### What you will do
The entries that follow include a run beginning at the line with "(** What a cancellation" and ending at the line with "(** How a cancellation"; restate that run word for word and leave the rest out.

### Data items
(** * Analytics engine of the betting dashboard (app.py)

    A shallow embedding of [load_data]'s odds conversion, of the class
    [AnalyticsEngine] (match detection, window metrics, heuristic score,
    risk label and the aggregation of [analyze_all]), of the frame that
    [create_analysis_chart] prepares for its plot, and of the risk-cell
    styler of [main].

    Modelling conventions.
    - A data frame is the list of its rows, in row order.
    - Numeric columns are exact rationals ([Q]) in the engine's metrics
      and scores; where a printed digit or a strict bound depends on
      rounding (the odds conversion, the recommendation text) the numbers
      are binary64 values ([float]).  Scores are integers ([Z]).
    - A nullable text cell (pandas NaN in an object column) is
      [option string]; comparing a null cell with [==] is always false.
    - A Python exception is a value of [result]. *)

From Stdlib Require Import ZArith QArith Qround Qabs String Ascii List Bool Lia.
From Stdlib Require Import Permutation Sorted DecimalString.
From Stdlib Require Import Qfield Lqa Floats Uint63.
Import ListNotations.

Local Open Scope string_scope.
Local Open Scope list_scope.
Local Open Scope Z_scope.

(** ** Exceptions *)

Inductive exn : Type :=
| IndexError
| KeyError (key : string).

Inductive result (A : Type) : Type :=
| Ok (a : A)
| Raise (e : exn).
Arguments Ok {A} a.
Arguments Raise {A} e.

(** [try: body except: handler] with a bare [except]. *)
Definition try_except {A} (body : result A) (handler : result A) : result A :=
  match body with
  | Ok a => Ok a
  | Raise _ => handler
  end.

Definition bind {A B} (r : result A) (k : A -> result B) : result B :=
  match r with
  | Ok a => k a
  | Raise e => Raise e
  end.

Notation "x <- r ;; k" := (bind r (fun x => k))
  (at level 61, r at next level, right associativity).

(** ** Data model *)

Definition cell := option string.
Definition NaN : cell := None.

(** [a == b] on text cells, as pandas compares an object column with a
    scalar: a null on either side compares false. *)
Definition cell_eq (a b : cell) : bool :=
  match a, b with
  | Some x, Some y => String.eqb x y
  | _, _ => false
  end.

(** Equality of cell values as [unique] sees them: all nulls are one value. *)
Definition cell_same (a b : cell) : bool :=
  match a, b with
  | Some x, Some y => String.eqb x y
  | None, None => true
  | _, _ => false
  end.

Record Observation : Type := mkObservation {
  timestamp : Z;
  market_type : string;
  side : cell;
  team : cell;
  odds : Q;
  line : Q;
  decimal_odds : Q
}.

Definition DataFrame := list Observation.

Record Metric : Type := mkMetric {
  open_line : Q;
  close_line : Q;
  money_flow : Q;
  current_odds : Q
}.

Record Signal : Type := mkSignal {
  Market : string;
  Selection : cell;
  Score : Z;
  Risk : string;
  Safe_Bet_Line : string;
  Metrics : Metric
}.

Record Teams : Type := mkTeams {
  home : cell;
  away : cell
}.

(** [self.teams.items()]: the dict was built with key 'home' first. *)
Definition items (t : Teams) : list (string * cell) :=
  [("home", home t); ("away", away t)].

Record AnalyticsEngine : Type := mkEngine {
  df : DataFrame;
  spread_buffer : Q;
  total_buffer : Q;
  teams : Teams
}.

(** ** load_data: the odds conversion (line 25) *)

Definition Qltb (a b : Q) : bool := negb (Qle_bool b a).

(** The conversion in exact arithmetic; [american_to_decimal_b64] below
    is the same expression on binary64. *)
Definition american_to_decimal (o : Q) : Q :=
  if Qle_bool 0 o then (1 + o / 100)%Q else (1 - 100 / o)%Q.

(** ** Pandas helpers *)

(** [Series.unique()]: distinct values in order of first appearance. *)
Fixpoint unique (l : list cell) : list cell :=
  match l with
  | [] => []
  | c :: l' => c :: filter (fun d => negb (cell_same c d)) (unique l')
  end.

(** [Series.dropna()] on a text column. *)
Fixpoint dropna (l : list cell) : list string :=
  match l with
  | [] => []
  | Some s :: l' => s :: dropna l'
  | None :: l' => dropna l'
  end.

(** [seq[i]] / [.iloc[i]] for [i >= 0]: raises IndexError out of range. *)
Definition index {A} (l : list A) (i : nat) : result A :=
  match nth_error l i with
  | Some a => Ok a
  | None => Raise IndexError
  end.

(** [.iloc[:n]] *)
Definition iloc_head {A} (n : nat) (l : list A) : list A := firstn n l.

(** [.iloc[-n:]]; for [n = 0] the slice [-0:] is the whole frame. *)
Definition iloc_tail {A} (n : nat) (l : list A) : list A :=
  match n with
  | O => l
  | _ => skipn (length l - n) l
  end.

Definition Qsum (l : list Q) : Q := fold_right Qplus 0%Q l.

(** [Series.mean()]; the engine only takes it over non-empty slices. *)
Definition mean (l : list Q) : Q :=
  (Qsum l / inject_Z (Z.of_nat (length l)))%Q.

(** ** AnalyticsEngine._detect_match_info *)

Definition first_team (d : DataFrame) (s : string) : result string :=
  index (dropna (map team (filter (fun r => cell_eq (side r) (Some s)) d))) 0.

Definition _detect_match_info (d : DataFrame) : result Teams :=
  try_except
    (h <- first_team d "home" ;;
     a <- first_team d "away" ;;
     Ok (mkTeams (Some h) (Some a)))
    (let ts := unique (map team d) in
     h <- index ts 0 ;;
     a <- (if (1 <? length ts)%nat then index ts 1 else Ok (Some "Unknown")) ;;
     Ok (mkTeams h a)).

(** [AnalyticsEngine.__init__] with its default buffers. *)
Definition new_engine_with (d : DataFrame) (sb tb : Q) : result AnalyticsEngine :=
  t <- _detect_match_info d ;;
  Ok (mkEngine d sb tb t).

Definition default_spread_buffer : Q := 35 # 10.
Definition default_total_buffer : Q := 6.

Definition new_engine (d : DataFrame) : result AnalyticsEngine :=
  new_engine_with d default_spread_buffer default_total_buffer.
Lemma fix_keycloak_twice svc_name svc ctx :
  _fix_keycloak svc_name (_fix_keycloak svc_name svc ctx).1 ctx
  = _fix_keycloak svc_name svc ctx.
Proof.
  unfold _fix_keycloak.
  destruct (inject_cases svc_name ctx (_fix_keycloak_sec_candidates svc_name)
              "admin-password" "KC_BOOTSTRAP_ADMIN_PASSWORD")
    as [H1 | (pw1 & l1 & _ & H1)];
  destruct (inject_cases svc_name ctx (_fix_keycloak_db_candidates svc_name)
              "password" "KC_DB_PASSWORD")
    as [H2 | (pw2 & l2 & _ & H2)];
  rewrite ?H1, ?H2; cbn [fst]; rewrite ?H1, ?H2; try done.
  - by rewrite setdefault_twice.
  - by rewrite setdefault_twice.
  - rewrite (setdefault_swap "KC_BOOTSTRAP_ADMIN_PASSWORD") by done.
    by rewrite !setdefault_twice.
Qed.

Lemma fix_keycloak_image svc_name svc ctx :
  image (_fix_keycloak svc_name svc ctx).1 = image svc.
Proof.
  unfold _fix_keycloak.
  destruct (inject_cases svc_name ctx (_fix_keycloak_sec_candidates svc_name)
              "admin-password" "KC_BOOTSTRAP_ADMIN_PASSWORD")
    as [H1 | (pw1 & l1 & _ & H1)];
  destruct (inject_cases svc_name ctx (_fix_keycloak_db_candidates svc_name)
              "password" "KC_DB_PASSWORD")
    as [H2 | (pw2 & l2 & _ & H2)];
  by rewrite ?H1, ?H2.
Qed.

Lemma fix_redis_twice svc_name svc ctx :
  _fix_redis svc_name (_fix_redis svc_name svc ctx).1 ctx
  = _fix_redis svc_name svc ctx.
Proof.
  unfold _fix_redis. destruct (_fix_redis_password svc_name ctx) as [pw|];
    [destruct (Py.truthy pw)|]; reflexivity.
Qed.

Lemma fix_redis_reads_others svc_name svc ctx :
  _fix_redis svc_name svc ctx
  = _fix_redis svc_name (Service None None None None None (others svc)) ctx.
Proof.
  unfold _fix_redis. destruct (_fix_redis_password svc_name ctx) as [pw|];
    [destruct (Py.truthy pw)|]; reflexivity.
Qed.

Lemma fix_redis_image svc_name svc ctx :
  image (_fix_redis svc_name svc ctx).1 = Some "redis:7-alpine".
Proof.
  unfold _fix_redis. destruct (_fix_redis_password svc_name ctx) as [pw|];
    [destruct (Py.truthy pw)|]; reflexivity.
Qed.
==
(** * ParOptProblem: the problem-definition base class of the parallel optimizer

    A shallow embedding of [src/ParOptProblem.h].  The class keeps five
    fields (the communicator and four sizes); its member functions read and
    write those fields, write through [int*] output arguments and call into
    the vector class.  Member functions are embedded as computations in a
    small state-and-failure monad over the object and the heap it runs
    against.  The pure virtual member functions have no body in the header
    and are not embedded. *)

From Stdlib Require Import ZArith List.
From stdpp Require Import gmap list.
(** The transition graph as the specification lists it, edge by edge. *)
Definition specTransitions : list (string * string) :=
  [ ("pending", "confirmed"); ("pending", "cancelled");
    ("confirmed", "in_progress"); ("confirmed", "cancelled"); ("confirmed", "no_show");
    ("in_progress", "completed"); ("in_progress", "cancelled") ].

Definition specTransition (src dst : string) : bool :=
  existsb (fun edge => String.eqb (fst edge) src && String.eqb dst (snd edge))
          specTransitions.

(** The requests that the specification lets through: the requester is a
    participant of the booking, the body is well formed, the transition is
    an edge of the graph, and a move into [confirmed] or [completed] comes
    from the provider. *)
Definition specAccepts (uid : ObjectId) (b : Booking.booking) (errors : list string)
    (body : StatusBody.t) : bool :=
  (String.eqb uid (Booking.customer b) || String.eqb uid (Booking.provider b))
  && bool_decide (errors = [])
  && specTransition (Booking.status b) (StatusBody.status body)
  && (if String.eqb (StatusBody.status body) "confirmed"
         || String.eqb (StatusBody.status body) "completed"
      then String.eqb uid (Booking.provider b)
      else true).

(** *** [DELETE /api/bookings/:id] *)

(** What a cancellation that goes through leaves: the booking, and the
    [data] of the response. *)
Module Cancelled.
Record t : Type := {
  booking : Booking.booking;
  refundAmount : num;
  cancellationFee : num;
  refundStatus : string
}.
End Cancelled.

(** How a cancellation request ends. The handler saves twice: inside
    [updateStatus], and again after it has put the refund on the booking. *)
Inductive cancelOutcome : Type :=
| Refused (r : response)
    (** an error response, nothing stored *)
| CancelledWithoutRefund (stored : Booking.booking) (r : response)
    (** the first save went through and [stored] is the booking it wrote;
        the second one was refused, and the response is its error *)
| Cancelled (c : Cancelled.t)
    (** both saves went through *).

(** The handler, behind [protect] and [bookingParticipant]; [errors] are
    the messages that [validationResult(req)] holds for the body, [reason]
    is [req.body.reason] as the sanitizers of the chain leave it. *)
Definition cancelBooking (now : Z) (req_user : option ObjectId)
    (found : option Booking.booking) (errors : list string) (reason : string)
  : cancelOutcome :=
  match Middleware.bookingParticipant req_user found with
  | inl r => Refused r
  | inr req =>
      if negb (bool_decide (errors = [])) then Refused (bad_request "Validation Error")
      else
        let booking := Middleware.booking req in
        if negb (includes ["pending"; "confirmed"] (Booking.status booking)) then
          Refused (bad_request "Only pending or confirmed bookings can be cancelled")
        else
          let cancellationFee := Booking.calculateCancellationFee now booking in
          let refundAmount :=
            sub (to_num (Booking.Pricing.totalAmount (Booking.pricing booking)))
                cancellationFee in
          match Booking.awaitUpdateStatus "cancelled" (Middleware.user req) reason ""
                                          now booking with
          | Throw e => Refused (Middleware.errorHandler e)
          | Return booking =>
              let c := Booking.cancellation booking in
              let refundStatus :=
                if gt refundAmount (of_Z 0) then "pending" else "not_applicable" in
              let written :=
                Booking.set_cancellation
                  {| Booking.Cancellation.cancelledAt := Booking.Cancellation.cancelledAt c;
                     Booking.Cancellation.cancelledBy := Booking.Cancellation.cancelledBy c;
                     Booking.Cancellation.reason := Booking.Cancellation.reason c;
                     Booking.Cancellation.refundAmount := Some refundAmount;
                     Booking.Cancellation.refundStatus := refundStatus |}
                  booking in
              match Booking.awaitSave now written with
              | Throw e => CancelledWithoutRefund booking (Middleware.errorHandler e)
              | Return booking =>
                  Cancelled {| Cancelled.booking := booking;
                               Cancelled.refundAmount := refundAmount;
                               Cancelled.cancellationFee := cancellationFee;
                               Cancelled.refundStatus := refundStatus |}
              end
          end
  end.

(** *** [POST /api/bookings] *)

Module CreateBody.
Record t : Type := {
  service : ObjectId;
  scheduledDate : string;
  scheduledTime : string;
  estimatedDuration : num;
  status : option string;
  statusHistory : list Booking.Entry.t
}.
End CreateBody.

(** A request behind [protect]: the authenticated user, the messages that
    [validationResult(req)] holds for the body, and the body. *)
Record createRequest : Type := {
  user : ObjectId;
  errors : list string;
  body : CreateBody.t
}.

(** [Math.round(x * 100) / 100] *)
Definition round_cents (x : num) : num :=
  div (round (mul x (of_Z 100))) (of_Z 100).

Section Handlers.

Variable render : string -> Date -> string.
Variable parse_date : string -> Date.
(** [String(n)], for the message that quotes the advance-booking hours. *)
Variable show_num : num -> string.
---
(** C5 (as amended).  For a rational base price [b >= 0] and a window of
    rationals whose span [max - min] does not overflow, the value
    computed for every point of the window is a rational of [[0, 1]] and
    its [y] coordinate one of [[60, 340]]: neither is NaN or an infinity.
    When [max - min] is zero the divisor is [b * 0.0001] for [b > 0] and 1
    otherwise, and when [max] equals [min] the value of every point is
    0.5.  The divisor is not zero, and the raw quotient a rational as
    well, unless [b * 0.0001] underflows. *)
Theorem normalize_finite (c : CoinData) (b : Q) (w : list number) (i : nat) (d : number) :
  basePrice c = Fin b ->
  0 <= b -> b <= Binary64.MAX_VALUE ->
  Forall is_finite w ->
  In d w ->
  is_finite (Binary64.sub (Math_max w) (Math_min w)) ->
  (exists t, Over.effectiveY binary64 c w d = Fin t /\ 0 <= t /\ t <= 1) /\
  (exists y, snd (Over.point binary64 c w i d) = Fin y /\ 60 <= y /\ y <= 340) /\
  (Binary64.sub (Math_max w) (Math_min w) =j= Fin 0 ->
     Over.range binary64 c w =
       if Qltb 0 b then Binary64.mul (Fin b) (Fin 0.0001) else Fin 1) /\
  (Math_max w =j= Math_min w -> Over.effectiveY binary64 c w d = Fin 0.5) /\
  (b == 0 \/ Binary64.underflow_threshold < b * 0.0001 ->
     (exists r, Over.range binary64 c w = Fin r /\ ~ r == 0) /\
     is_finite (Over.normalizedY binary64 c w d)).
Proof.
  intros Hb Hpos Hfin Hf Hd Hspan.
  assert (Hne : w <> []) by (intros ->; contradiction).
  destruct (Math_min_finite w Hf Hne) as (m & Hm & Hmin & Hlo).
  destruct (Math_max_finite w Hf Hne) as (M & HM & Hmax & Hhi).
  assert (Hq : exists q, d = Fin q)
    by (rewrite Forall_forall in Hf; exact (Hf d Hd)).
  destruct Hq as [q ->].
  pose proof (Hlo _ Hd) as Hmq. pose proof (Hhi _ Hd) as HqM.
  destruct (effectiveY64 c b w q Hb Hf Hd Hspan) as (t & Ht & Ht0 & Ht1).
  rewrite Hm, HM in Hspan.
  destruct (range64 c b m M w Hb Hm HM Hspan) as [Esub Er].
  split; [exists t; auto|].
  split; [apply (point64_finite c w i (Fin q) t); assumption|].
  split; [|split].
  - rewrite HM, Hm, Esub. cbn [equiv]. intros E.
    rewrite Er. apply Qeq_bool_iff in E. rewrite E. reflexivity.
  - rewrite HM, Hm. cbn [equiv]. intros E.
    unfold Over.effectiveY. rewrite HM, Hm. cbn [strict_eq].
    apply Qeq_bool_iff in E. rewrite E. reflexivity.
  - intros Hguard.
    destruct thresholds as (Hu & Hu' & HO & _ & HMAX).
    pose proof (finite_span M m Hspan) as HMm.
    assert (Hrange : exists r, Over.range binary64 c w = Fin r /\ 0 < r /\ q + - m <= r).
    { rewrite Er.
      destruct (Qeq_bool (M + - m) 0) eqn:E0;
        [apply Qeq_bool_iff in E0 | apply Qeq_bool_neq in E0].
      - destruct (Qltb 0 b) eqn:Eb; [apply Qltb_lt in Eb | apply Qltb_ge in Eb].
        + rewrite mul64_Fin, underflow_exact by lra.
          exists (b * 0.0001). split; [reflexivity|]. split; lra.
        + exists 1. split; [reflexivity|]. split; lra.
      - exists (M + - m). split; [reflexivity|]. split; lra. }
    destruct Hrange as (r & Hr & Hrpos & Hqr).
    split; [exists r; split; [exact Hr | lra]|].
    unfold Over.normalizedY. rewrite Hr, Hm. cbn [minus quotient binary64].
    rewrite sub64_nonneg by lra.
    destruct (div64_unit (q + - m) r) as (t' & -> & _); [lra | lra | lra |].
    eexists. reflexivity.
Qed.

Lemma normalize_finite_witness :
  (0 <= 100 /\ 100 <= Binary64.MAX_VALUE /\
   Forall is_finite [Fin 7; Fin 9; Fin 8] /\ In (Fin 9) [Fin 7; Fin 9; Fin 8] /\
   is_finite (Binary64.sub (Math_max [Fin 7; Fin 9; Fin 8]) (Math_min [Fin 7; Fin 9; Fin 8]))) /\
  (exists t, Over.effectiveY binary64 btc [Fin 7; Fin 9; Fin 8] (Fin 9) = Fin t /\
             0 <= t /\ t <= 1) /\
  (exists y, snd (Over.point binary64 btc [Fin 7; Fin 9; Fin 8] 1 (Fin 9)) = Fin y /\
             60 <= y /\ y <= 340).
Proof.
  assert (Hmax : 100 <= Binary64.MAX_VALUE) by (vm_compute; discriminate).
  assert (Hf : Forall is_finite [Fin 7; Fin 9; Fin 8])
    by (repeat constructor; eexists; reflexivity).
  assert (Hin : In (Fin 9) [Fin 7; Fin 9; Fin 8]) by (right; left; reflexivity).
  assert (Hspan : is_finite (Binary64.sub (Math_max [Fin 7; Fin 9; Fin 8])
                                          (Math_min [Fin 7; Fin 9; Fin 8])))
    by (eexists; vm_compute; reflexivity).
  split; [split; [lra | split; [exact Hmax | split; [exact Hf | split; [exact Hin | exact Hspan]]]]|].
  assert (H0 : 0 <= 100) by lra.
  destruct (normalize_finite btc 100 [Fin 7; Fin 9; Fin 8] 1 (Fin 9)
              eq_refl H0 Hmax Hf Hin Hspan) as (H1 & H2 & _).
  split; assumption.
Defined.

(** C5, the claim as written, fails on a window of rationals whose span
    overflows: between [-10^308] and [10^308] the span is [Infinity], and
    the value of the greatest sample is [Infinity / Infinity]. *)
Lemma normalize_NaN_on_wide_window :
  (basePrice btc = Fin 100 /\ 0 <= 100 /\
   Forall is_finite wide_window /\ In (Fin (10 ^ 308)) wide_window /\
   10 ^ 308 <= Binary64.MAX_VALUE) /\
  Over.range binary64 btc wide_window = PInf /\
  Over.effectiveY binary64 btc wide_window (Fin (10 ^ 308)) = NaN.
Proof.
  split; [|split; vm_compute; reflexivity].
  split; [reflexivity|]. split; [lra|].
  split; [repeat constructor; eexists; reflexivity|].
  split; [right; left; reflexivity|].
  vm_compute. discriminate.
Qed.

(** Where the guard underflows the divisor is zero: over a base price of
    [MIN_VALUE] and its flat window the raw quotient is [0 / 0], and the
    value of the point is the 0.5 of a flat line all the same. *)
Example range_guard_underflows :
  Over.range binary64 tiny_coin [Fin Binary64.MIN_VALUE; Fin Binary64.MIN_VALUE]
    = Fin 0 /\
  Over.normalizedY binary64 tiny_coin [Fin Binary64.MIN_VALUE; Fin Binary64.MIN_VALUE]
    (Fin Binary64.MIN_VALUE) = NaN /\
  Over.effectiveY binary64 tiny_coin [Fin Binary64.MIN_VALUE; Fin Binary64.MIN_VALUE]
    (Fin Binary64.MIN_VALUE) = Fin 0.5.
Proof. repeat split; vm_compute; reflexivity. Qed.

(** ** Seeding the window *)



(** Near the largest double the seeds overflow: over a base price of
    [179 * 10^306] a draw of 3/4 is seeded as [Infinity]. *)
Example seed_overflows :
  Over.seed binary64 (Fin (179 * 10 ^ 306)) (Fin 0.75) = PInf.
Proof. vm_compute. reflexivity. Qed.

### Solution to the problem
(** What a cancellation that goes through leaves: the booking, and the
    [data] of the response. *)
Module Cancelled.
Record t : Type := {
  booking : Booking.booking;
  refundAmount : num;
  cancellationFee : num;
  refundStatus : string
}.
End Cancelled.

(** How a cancellation request ends. The handler saves twice: inside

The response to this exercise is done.